(* ===== verification/MmSystem.v ===== *)
(** * All processes together

    The machine as user programs drive it: the memory calls of each process,
    page faults, forks, creation and exit of processes, and stores by running
    programs, in any order ([sys_step]).  Its invariant [sys_ok] holds in every
    state such sequences reach; the properties at the end are what it means for
    programs. *)

From S2P Require Import Prelude Vma Frames Vmm VmmWf VmmInv VmmOps VmmFault VmSpace VmWalk VmCreate VmFork VmDestroy VmSafe VmReach MmSyscall MmRange MmRegions MmProc MmMmap.

#[local] Opaque window_names pages_below shares_below leaf fork_parent fork_child.

(** The child of [process_fork]: the same regions, image pointers moved from
    the parent's image to the copy. *)
Definition repoint (d : Z) (v : vma) : vma :=
  if bool_decide (v_type v = VMA_TYPE_FILE) && negb (file_base v =? 0)
  then mk_vma (v_start v) (v_end v) (v_flags v) (v_type v) (u64 (file_base v + d)) (file_off v) (file_pad v) (file_len v) (file_inode v) (file_voff v) (phys_base v)
  else v.
Definition fork_proc (c : proc) (space d : Z) : proc :=
  mk_proc space (repoint d <$> p_vmas c) (brk_start c) (brk_cur c) (mmap_next c) (mem_limit c) (p_fds c).

Lemma repoint_fields d v : v_start (repoint d v) = v_start v ∧ v_end (repoint d v) = v_end v ∧ v_flags (repoint d v) = v_flags v ∧
  v_type (repoint d v) = v_type v ∧ phys_base (repoint d v) = phys_base v ∧ (plain v → plain (repoint d v)) ∧ (vma_ok v → vma_ok (repoint d v)).
Proof.
  unfold repoint. destruct (_ && _); [|done]. split_and!; try done. intros []. by constructor.
Qed.

Lemma repoint_wf d s : vset_wf s → vset_wf (repoint d <$> s) ∧
  ∀ a, vma_find (repoint d <$> s) a = match vma_find s a with Some v => Some (repoint d v) | None => None end.
Proof.
  intros Hs. assert (Hlive : ∀ v, live (repoint d v) ↔ live v) by (intros v; unfold live; by rewrite (proj1 (proj2 (proj2 (proj2 (repoint_fields d v)))))).
  assert (Hs' : vset_wf (repoint d <$> s)).
  { constructor; rewrite ?length_fmap.
    - apply Hs.
    - intros i Hi. rewrite aget_fmap by done. rewrite Hlive. intros Hl. by apply repoint_fields, (vw_ok s Hs).
    - intros i j Hi Hj Hij. rewrite !aget_fmap by done. rewrite !Hlive. intros Hl1 Hl2. unfold disjoint.
      destruct (repoint_fields d s.[i]) as (-> & -> & _), (repoint_fields d s.[j]) as (-> & -> & _). by apply (vw_disjoint s Hs). }
  split; [done|]. intros a. destruct (vma_find s a) as [v|] eqn:E.
  - apply vma_find_Some in E as (i & Hi & _ & <- & Hl & Ha). rewrite <- aget_fmap by done.
    apply (vma_find_at _ i a Hs'); [by rewrite length_fmap|rewrite aget_fmap by done; by rewrite Hlive|]. rewrite aget_fmap by done.
    destruct (repoint_fields d s.[i]) as (-> & -> & _). done.
  - destruct (vma_find (repoint d <$> s) a) as [u|] eqn:E'; [|done]. apply vma_find_Some in E' as (i & Hi & _ & <- & Hl & Ha).
    rewrite length_fmap in Hi. rewrite aget_fmap in Hl, Ha by done. rewrite Hlive in Hl. destruct (repoint_fields d s.[i]) as (E1 & E2 & _). rewrite E1, E2 in Ha.
    by destruct (vma_find_None s a E i Hi Hl).
Qed.

(** The regions of a process that has not run yet: what the loader sets up. *)
Record proc_new_ok (c : proc) : Prop := {
  pn_wf : vset_wf (p_vmas c);
  pn_regions : ∀ i, 0 ≤ i < zlen (p_vmas c) → live (p_vmas c).[i] → region_ok c (p_vmas c).[i];
  pn_brk : (4096 | brk_cur c) ∧ USER_CODE_BASE ≤ brk_start c ≤ brk_cur c ∧ brk_cur c ≤ USER_MMAP_BASE;
  pn_arena : (4096 | mmap_next c) ∧ USER_MMAP_BASE ≤ mmap_next c ≤ USER_MMAP_END
}.

Section system.
Context {A : Type} {ops : FrameOps A} {laws : FrameLaws A}.
Abbreviation state := (vm A).

Definition sys : Type := list proc * state.
Definition kroot (st : state) : Z := Z.land (kspace st) ADDRESS_MASK.
Definition roots_of (s : sys) : list Z := (p_space <$> s.1) ++ [kroot s.2].

Inductive sys_step : sys → sys → Prop :=
  | ss_brk l1 c l2 st nb st' c' r : is_u64 nb → ksys_brk st (Some c) nb = (st', Some c', r) →
      sys_step (l1 ++ c :: l2, st) (l1 ++ c' :: l2, st')
  | ss_mmap l1 c l2 st img cache iv fi len prot flags fd off st' c' r :
      match fi with Some fi => fb_ok fi | None => True end → 0 ≤ off → is_u64 len →
      ksys_mmap6 st img cache iv fi (Some c) len prot flags fd off = (st', Some c', r) →
      sys_step (l1 ++ c :: l2, st) (l1 ++ c' :: l2, st')
  | ss_munmap l1 c l2 st addr len st' c' r : is_u64 len → ksys_munmap st (Some c) addr len = (st', Some c', r) →
      sys_step (l1 ++ c :: l2, st) (l1 ++ c' :: l2, st')
  | ss_mprotect l1 c l2 st addr len prot st' c' r : is_u64 len → ksys_mprotect st (Some c) addr len prot = (st', Some c', r) →
      sys_step (l1 ++ c :: l2, st) (l1 ++ c' :: l2, st')
  | ss_fault l1 c l2 st img cache addr err st' rc : cache_ok cache →
      vmm_try_handle_page_fault st img cache (Some (p_space c, p_vmas c)) addr err = (st', rc) →
      sys_step (l1 ++ c :: l2, st) (l1 ++ c :: l2, st')
  | ss_store l c st va x : c ∈ l → 0 ≤ va < VMM_USER_TOP → writable (leaf (vmem st) (p_space c) (va / 4096)) = true →
      owns_frame (leaf (vmem st) (p_space c) (va / 4096)) = true → is_u64 x →
      sys_step (l, st) (l, user_store st (p_space c) va x)
  | ss_fork l c st kok d st' res : c ∈ l → vmm_fork_space st (Some (p_space c)) kok = (st', res) →
      sys_step (l, st) (match res with Some r => fork_proc c r d :: l | None => l end, st')
  | ss_exit l1 c l2 st st' rc : vmm_space_destroy st (Some (p_space c)) = (st', rc) →
      sys_step (l1 ++ c :: l2, st) (l1 ++ l2, st')
  | ss_spawn l c st kok st' : vmm_space_create_user st kok = (st', Some (p_space c)) → proc_new_ok c →
      sys_step (l, st) (c :: l, st')
  | ss_spawn_fail l st kok st' : vmm_space_create_user st kok = (st', None) → sys_step (l, st) (l, st').

Record sys_ok (s : sys) : Prop := {
  so_nodup : NoDup (roots_of s);
  so_inv : vm_inv (roots_of s) s.2;
  so_procs : ∀ c, c ∈ s.1 → proc_ok (roots_of s) s.2 c
}.

Lemma so_kernel s : kernel_ok (roots_of s) s.2.
Proof. unfold kernel_ok, roots_of. apply elem_of_app. right. by left. Qed.

Lemma proc_leaves roots roots' (st st' : state) c : proc_ok roots st c → p_space c ∈ roots' →
  (∀ w, upage w → leaf (vmem st') (p_space c) w = leaf (vmem st) (p_space c) w) → proc_ok roots' st' c.
Proof.
  intros [P1 P2 P3 P4 P5 P6 P7] Hr Hl. constructor; try done.
  - intros w v Hw. rewrite Hl by done. by apply P4.
  - intros w Hw. rewrite Hl by done. by apply P5.
Qed.

Lemma in_roots l (st : state) c : c ∈ l → p_space c ∈ roots_of (l, st).
Proof. intros Hc. unfold roots_of. apply elem_of_app. left. by apply list_elem_of_fmap_2. Qed.

(** A call of one process. *)
Lemma sys_update l1 c c' l2 (st st' : state) R : sys_ok (l1 ++ c :: l2, st) → p_space c' = p_space c →
  pages_changed (roots_of (l1 ++ c :: l2, st)) st st' (p_space c) R → proc_ok (roots_of (l1 ++ c :: l2, st)) st' c' →
  sys_ok (l1 ++ c' :: l2, st').
Proof.
  intros [S1 S2 S3] Esp Hpg Hp'. set (roots := roots_of (l1 ++ c :: l2, st)) in *.
  assert (Er : roots_of (l1 ++ c' :: l2, st') = roots).
  { unfold roots, roots_of, kroot. cbn [fst snd]. by rewrite !fmap_app, !fmap_cons, Esp, (pg_kspace _ _ _ _ _ Hpg). }
  constructor; rewrite Er; [done|apply Hpg|]. cbn [fst snd] in *. intros x [Hx|[->|Hx]%elem_of_cons]%elem_of_app; [|done|].
  - assert (Hxin : x ∈ l1 ++ c :: l2) by (apply elem_of_app; by left). apply (proc_other roots st st' x (p_space c) R Hpg); [|by apply S3].
    intros E. unfold roots, roots_of in S1. cbn [fst] in S1. rewrite fmap_app, fmap_cons, <- app_assoc in S1. apply NoDup_app in S1 as (_ & S1 & _).
    apply (S1 (p_space x)); [by apply list_elem_of_fmap_2|]. rewrite E. apply elem_of_app. left. by left.
  - assert (Hxin : x ∈ l1 ++ c :: l2) by (apply elem_of_app; right; by right). apply (proc_other roots st st' x (p_space c) R Hpg); [|by apply S3].
    intros E. unfold roots, roots_of in S1. cbn [fst] in S1. rewrite fmap_app, fmap_cons, <- app_assoc in S1. apply NoDup_app in S1 as (_ & _ & S1).
    cbn in S1. apply NoDup_cons in S1 as [S1 _]. apply S1. rewrite <- E. apply elem_of_app. left. by apply list_elem_of_fmap_2.
Qed.

(** ** Fork *)

Lemma fits_nx v e e' : page_fits v e → (is_present e' = true → is_present e = true ∧ flag e' VMM_FLAG_NOEXEC = flag e VMM_FLAG_NOEXEC) → page_fits v e'.
Proof. intros Hf Hx Hp Hrw. destruct (Hx Hp) as [H1 ->]. by apply Hf. Qed.

Lemma proc_forked roots (st st' : state) c : vm_inv roots st → fork_kept roots st st' (p_space c) → proc_ok roots st c → proc_ok roots st' c.
Proof.
  intros Hinv Hk Hp. pose proof Hp as [P1 P2 P3 P4 P5 P6 P7].
  assert (Hl : ∀ w, upage w → leaf (vmem st') (p_space c) w = leaf (vmem st) (p_space c) w ∨ leaf (vmem st') (p_space c) w = fork_parent (leaf (vmem st) (p_space c) w)).
  { intros w Hw. destruct (decide (W_LO ≤ w < W_HI)) as [Hi|Hi]; [by apply (fk_parent _ _ _ _ Hk)|]. left. apply (fk_rest _ _ _ _ Hk); [done|done|by right]. }
  constructor; try done.
  - intros w v Hw Hv. specialize (P4 w v Hw Hv). destruct (Hl w Hw) as [->|E]; [done|]. destruct (leaf_facts roots st _ w Hinv P1 Hw) as [He Hpg].
    apply (fits_nx v _ _ P4). rewrite E. by apply fork_nx.
  - intros w Hw Hg. specialize (P5 w Hw Hg). destruct (Hl w Hw) as [->| ->]; [done|]. by destruct (fork_nothing _ P5) as (-> & _).
Qed.

Lemma proc_child roots (st st' : state) c ch d : vm_inv roots st → fork_made roots st st' (p_space c) ch → proc_ok roots st c →
  proc_ok (ch :: roots) st' (fork_proc c ch d).
Proof.
  intros Hinv Hm Hp. pose proof Hp as [P1 P2 P3 P4 P5 P6 P7]. destruct (repoint_wf d (p_vmas c) P2) as [Hwf Hf].
  assert (Hl : ∀ w, upage w → leaf (vmem st') ch w = 0 ∨ leaf (vmem st') ch w = fork_child (leaf (vmem st) (p_space c) w)).
  { intros w Hw. destruct (decide (W_LO ≤ w < W_HI)) as [Hi|Hi]; [by apply (fm_child _ _ _ _ _ Hm)|]. left. by apply (fm_rest _ _ _ _ _ Hm). }
  constructor; cbn [fork_proc p_space p_vmas brk_start brk_cur mmap_next]; try done.
  - by left.
  - intros i Hi. rewrite length_fmap in Hi. rewrite aget_fmap by done. destruct (repoint_fields d (p_vmas c).[i]) as (E1 & E2 & E3 & E4 & E5 & E6 & _).
    unfold live. rewrite E4. intros Hli. destruct (P3 i Hi Hli) as [H1 H2 H3 H4 H5 H6 H7]. constructor; cbn; unfold clean in *; rewrite ?E1, ?E2, ?E3, ?E4, ?E5; try done. auto.
  - intros w u Hw. rewrite Hf. destruct (vma_find (p_vmas c) (w * 4096)) as [v|] eqn:E; [|done]. intros [= <-].
    destruct (repoint_fields d v) as (_ & _ & E3 & _). unfold page_fits. rewrite E3. destruct (Hl w Hw) as [->|El]; [done|].
    destruct (leaf_facts roots st _ w Hinv P1 Hw) as [He Hpg]. apply (fits_nx v _ _ (P4 w v Hw E)). rewrite El. by apply fork_nx.
  - intros w Hw Hg. specialize (P5 w Hw Hg). destruct (Hl w Hw) as [->| ->]; [done|]. by destruct (fork_nothing _ P5) as (_ & -> & _).
Qed.

Lemma sys_fork l c (st : state) kok d st' res : sys_ok (l, st) → c ∈ l → vmm_fork_space st (Some (p_space c)) kok = (st', res) →
  sys_ok (match res with Some r => fork_proc c r d :: l | None => l end, st').
Proof.
  intros Hs Hc E. pose proof Hs as [S1 S2 S3]. cbn [fst snd] in *. set (roots := roots_of (l, st)) in *.
  destruct (fork_spec roots st (p_space c) kok st' res S2 (so_kernel (l, st)) (in_roots l st c Hc) E) as [Hk Hres].
  assert (Er : roots_of (l, st') = roots) by (unfold roots, roots_of, kroot; cbn [fst snd]; by rewrite (fk_kspace _ _ _ _ Hk)).
  assert (Hall : ∀ x, x ∈ l → proc_ok roots st' x).
  { intros x Hx. specialize (S3 x Hx). destruct (decide (p_space x = p_space c)) as [Ex|Ex]; [apply proc_forked with st; [done|by rewrite Ex|done]|].
    apply (proc_leaves roots roots st st' x S3); [by apply in_roots|]. intros w Hw. apply (fk_rest _ _ _ _ Hk); [by apply in_roots|done|by left]. }
  destruct res as [ch|]; [|constructor; rewrite Er; [done|apply Hk|done]]. destruct Hres as [Hm _].
  assert (Er' : roots_of (fork_proc c ch d :: l, st') = ch :: roots) by (unfold roots_of; cbn [fst snd]; rewrite fmap_cons; cbn [app]; f_equal; exact Er).
  constructor; rewrite Er'.
  - apply NoDup_cons. split; [apply Hm|done].
  - apply Hm.
  - cbn [fst snd]. intros x [->|Hx]%elem_of_cons; [by apply proc_child with st; [| |apply S3]|].
    apply (proc_leaves roots (ch :: roots) st' st' x); [by apply Hall|right; by apply in_roots|done].
Qed.
(* ===== verification/Sha256.v ===== *)
(** * SHA-256

    Models [src/crypto/sha256.c]; the streaming functions are proved equal to the
    standard's definition on the whole message. *)

From S2P Require Import Prelude ShaMd.

Definition ror (x n : Z) : Z := Z.lor (Z.shiftr x n) (u32 (Z.shiftl x (32 - n))).

(** The table of [sha256.c], row by row. *)
Definition K : list Z := Eval cbv in concat [
    [0x428a2f98;0x71374491;0xb5c0fbcf;0xe9b5dba5;0x3956c25b;0x59f111f1;0x923f82a4;0xab1c5ed5];
    [0xd807aa98;0x12835b01;0x243185be;0x550c7dc3;0x72be5d74;0x80deb1fe;0x9bdc06a7;0xc19bf174];
    [0xe49b69c1;0xefbe4786;0x0fc19dc6;0x240ca1cc;0x2de92c6f;0x4a7484aa;0x5cb0a9dc;0x76f988da];
    [0x983e5152;0xa831c66d;0xb00327c8;0xbf597fc7;0xc6e00bf3;0xd5a79147;0x06ca6351;0x14292967];
    [0x27b70a85;0x2e1b2138;0x4d2c6dfc;0x53380d13;0x650a7354;0x766a0abb;0x81c2c92e;0x92722c85];
    [0xa2bfe8a1;0xa81a664b;0xc24b8b70;0xc76c51a3;0xd192e819;0xd6990624;0xf40e3585;0x106aa070];
    [0x19a4c116;0x1e376c08;0x2748774c;0x34b0bcb5;0x391c0cb3;0x4ed8aa4a;0x5b9cca4f;0x682e6ff3];
    [0x748f82ee;0x78a5636f;0x84c87814;0x8cc70208;0x90befffa;0xa4506ceb;0xbef9a3f7;0xc67178f2]].

Definition load_w (p : list Z) (i : Z) (w : list Z) : list Z :=
  w.[i <- Z.lor (Z.lor (Z.lor (u32 (Z.shiftl p.[i * 4] 24)) (u32 (Z.shiftl p.[i * 4 + 1] 16)))
                       (u32 (Z.shiftl p.[i * 4 + 2] 8))) p.[i * 4 + 3]].
Definition extend_w (i : Z) (w : list Z) : list Z :=
  let s0 := Z.lxor (Z.lxor (ror w.[i - 15] 7) (ror w.[i - 15] 18)) (Z.shiftr w.[i - 15] 3) in
  let s1 := Z.lxor (Z.lxor (ror w.[i - 2] 17) (ror w.[i - 2] 19)) (Z.shiftr w.[i - 2] 10) in
  w.[i <- u32 (w.[i - 16] + s0 + w.[i - 7] + s1)].

Record regs := mk_regs { ra : Z; rb : Z; rc : Z; rd : Z; re : Z; rf : Z; rg : Z; rh : Z }.

Definition round (w : list Z) (i : Z) (r : regs) : regs :=
  let '(mk_regs a b c d e f g h) := r in
  let S1 := Z.lxor (Z.lxor (ror e 6) (ror e 11)) (ror e 25) in
  let ch := Z.lxor (Z.land e f) (Z.land (not32 e) g) in
  let t1 := u32 (h + S1 + ch + K.[i] + w.[i]) in
  let S0 := Z.lxor (Z.lxor (ror a 2) (ror a 13)) (ror a 22) in
  let maj := Z.lxor (Z.lxor (Z.land a b) (Z.land a c)) (Z.land b c) in
  let t2 := u32 (S0 + maj) in
  mk_regs (u32 (t1 + t2)) a b c (u32 (d + t1)) e f g.

Definition sha256_block (state : list Z) (p : list Z) : list Z :=
  let w := zfor 16 0 (load_w p) (replicate 64 0) in
  let w := zfor 48 16 extend_w w in
  let '(mk_regs a b c d e f g h) :=
    zfor 64 0 (round w) (mk_regs state.[0] state.[1] state.[2] state.[3] state.[4] state.[5] state.[6] state.[7]) in
  [u32 (state.[0] + a); u32 (state.[1] + b); u32 (state.[2] + c); u32 (state.[3] + d);
   u32 (state.[4] + e); u32 (state.[5] + f); u32 (state.[6] + g); u32 (state.[7] + h)].

Definition SHA256_BLOCK_SIZE : Z := 64.

Record sha256_ctx := mk_ctx { ctx_md : md; bitlen : Z }.

Definition sha256_init (buf : list Z) : sha256_ctx :=
  mk_ctx (mk_md [0x6a09e667; 0xbb67ae85; 0x3c6ef372; 0xa54ff53a; 0x510e527f; 0x9b05688c; 0x1f83d9ab; 0x5be0cd19] buf 0) 0.

Definition sha256_update (c : sha256_ctx) (data : list Z) : sha256_ctx :=
  mk_ctx (absorb_all SHA256_BLOCK_SIZE sha256_block (ctx_md c) data) (u64 (bitlen c + u64 (zlen data * 8))).

Definition sha256_final (c : sha256_ctx) : list Z :=
  let bl := bitlen c in
  let c := sha256_update c [0x80] in
  let c := pad_zeros ctx_md sha256_update 56 64 c in
  let lenbe := be_bytes 8 bl in
  let buf := zfor 8 0 (λ i b, b.[56 + i <- lenbe.[i]]) (md_buf (ctx_md c)) in
  let state := sha256_block (md_state (ctx_md c)) buf in
  state ≫= be_bytes 4.

Definition sha256 (buf data : list Z) : list Z := sha256_final (sha256_update (sha256_init buf) data).

(** ** Correctness *)

Definition sha256_iv : list Z := md_state (ctx_md (sha256_init [])).

(** FIPS 180-4: the hash of a message. *)
Definition fips_sha256 (m : list Z) : list Z :=
  md_hash SHA256_BLOCK_SIZE sha256_block sha256_iv (md_pad SHA256_BLOCK_SIZE 8 m) ≫= be_bytes 4.

#[local] Opaque sha256_block be_bytes.

(** A context that has taken in the message [m]. *)
Definition sha256_rep (m : list Z) (c : sha256_ctx) : Prop :=
  rep SHA256_BLOCK_SIZE sha256_block sha256_iv m (ctx_md c) ∧ bitlen c = (8 * zlen m) mod 2 ^ 64.

Lemma sha256_update_rep m c x : sha256_rep m c → sha256_rep (m ++ x) (sha256_update c x).
Proof.
  intros [Hc Hb]. split; cbn [sha256_update ctx_md bitlen]; [by apply absorb_all_rep|].
  rewrite Hb, length_app. change (2 ^ 64) with 18446744073709551616. unfold u64. rewrite <- Zplus_mod. f_equal. lia.
Qed.

Lemma sha256_stream_rep ds m c : sha256_rep m c → sha256_rep (m ++ concat ds) (foldl sha256_update c ds).
Proof.
  revert m c. induction ds as [|d ds IH]; intros m c Hc; cbn; [by rewrite app_nil_r|].
  rewrite app_assoc. by apply IH, sha256_update_rep.
Qed.

Lemma sha256_init_rep buf : zlen buf = SHA256_BLOCK_SIZE → sha256_rep [] (sha256_init buf).
Proof. intros Hb. split; [by apply rep_init|done]. Qed.

Lemma sha256_final_spec m c : sha256_rep m c → sha256_final c = fips_sha256 m.
Proof.
  intros Hc. destruct (sha256_update_rep m c [0x80] Hc) as [H1 _]. destruct Hc as [_ Hbl]. unfold sha256_final, fips_sha256. cbv zeta.
  set (c1 := sha256_update c [128]) in *.
  destruct (pad_zeros_spec SHA256_BLOCK_SIZE sha256_block ltac:(done) ctx_md sha256_update 56 sha256_iv ltac:(done)
    ltac:(intros; by apply absorb_all_rep) 64 c1 _ H1) as [H2 H3].
  { unfold SHA256_BLOCK_SIZE. pose proof (Z.mod_pos_bound (56 - zlen (m ++ [128])) 64 eq_refl). lia. }
  set (c2 := pad_zeros ctx_md sha256_update 56 64 c1) in *. f_equal. pose proof (rp_buf _ _ _ _ _ H2) as Hbuf. unfold SHA256_BLOCK_SIZE in Hbuf.
  rewrite <- app_assoc in H2. rewrite length_app in H2. cbn [length] in H2.
  apply final_block with (m := m); [done|..].
  - unfold SHA256_BLOCK_SIZE in *. by replace (64 - Z.of_nat 8 - 1 - zlen m) with (56 - Z.of_nat (length m + 1)) by lia.
  - exact H3.
  - lia.
  - rewrite copy_bytes by lia. rewrite Hbl, (be_bytes_mod 8 8), drop_ge, app_nil_r by lia. done.
Qed.

(** Hashing a message in pieces of any sizes gives the SHA-256 hash of the
    whole message as FIPS 180-4 defines it; the padding loop of [sha256_final]
    stops. *)
Theorem sha256_stream_correct (buf : list Z) (ds : list (list Z)) : zlen buf = SHA256_BLOCK_SIZE →
  sha256_final (foldl sha256_update (sha256_init buf) ds) = fips_sha256 (concat ds).
Proof. intros Hb. apply sha256_final_spec. by apply (sha256_stream_rep ds []), sha256_init_rep. Qed.

#[local] Transparent sha256_block be_bytes.

(** The known-answer test of [crypto_selftest], as three pieces. *)
Lemma sha256_stream_correct_witness :
  sha256_final (foldl sha256_update (sha256_init (replicate 64 0)) [[97]; []; [98; 99]]) = fips_sha256 [97; 98; 99] ∧
  fips_sha256 [97; 98; 99] = [0xba;0x78;0x16;0xbf;0x8f;0x01;0xcf;0xea;0x41;0x41;0x40;0xde;0x5d;0xae;0x22;0x23;
                              0xb0;0x03;0x61;0xa3;0x96;0x17;0x7a;0x9c;0xb4;0x10;0xff;0x61;0xf2;0x00;0x15;0xad].
Proof. split; [exact (sha256_stream_correct (replicate 64 0) [[97]; []; [98; 99]] eq_refl)|vm_compute; reflexivity]. Defined.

▬▬▬

• **Exercise details**: Return the lines above precisely as they appear, beginning at the first line and ending at the line with "From S2P Require Import Prelude Vma", and nothing after it.

• **Result of this exercise**:
(* ===== verification/MmSystem.v ===== *)
(** * All processes together

    The machine as user programs drive it: the memory calls of each process,
    page faults, forks, creation and exit of processes, and stores by running
    programs, in any order ([sys_step]).  Its invariant [sys_ok] holds in every
    state such sequences reach; the properties at the end are what it means for
    programs. *)

From S2P Require Import Prelude Vma Frames Vmm VmmWf VmmInv VmmOps VmmFault VmSpace VmWalk VmCreate VmFork VmDestroy VmSafe VmReach MmSyscall MmRange MmRegions MmProc MmMmap.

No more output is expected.